┌─ MATERIAL FOR THIS TASK
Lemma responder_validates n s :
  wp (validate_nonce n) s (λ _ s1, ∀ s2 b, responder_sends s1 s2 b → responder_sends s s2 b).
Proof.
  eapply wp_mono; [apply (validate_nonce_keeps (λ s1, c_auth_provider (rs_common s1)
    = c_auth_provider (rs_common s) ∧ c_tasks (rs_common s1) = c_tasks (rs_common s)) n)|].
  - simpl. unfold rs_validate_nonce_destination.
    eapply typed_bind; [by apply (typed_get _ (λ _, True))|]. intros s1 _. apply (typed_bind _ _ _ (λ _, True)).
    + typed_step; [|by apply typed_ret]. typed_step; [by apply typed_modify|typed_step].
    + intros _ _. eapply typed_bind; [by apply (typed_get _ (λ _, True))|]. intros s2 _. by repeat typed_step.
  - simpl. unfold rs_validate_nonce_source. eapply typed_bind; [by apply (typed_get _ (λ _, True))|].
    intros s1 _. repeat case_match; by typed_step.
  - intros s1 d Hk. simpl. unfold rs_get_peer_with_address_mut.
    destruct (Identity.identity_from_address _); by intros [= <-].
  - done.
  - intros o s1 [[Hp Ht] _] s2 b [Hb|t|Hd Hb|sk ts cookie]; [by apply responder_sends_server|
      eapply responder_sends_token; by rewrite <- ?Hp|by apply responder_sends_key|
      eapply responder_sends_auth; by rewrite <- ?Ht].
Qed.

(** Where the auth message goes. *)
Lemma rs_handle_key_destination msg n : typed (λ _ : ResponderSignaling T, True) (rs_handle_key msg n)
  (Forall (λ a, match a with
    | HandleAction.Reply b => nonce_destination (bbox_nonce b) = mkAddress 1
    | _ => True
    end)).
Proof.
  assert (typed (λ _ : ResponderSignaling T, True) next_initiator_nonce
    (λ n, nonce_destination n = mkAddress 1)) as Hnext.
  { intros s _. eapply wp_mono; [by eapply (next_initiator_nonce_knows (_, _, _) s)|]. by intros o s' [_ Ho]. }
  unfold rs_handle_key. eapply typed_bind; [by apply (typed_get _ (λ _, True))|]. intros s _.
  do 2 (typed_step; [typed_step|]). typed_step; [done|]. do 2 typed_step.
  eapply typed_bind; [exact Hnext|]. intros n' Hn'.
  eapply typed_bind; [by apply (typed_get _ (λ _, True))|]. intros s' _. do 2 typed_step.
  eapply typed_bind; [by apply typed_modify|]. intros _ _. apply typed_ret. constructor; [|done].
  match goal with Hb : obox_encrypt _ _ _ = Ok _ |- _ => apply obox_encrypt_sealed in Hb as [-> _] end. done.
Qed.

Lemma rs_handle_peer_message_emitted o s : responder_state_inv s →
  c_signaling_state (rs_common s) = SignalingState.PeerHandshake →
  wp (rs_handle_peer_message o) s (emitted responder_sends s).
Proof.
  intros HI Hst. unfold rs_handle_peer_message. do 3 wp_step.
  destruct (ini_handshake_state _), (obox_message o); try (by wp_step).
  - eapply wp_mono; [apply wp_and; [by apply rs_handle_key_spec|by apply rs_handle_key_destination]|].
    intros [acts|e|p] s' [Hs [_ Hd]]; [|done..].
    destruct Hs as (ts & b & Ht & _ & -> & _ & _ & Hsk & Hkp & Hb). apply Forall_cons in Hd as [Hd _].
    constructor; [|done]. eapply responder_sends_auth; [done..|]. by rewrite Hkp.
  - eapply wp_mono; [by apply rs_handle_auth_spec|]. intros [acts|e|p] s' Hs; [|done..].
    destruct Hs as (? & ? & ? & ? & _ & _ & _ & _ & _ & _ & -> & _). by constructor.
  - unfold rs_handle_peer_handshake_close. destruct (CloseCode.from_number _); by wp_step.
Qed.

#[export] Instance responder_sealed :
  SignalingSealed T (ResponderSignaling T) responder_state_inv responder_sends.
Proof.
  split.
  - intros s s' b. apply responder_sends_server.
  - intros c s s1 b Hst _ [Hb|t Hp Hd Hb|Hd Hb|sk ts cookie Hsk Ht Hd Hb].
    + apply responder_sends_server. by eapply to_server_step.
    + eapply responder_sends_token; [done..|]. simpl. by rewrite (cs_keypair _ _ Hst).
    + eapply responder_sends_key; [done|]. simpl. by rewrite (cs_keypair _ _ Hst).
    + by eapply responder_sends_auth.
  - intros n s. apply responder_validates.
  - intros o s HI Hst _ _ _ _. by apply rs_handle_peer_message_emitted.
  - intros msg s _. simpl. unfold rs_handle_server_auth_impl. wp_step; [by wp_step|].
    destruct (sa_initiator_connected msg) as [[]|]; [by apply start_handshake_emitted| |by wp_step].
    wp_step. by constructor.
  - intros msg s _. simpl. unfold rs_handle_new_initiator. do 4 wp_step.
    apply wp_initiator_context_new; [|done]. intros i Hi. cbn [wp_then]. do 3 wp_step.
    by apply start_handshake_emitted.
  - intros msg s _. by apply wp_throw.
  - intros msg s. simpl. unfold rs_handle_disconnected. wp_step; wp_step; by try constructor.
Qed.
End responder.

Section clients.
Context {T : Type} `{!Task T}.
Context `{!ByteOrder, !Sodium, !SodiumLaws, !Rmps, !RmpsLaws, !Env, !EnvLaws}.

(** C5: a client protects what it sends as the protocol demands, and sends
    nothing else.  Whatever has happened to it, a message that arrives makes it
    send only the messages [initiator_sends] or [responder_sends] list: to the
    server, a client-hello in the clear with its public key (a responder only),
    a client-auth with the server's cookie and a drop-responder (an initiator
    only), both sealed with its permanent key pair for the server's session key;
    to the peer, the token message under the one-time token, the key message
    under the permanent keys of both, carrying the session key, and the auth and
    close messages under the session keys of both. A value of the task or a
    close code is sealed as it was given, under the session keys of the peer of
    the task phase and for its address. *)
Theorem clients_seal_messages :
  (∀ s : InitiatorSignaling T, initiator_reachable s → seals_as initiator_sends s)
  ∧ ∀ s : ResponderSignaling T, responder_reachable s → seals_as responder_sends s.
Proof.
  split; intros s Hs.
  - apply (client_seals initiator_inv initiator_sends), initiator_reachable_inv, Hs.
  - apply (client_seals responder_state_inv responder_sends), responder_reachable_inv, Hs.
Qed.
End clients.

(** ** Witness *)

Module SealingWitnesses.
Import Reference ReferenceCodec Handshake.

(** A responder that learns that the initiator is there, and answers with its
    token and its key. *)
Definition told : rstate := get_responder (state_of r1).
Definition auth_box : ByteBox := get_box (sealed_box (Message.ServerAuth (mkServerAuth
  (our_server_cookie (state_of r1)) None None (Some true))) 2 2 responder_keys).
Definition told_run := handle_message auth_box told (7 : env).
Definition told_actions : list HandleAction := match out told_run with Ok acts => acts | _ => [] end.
└─
Give back, exactly as written, the stretch from the line with "c_signaling_state (rs_common s)" through the line with "constructor; [|done]. eapply", and no other lines from the records above.

* _RESPONSE AREA_:
  c_signaling_state (rs_common s) = SignalingState.PeerHandshake →
  wp (rs_handle_peer_message o) s (emitted responder_sends s).
Proof.
  intros HI Hst. unfold rs_handle_peer_message. do 3 wp_step.
  destruct (ini_handshake_state _), (obox_message o); try (by wp_step).
  - eapply wp_mono; [apply wp_and; [by apply rs_handle_key_spec|by apply rs_handle_key_destination]|].
    intros [acts|e|p] s' [Hs [_ Hd]]; [|done..].
    destruct Hs as (ts & b & Ht & _ & -> & _ & _ & Hsk & Hkp & Hb). apply Forall_cons in Hd as [Hd _].
    constructor; [|done]. eapply responder_sends_auth; [done..|]. by rewrite Hkp.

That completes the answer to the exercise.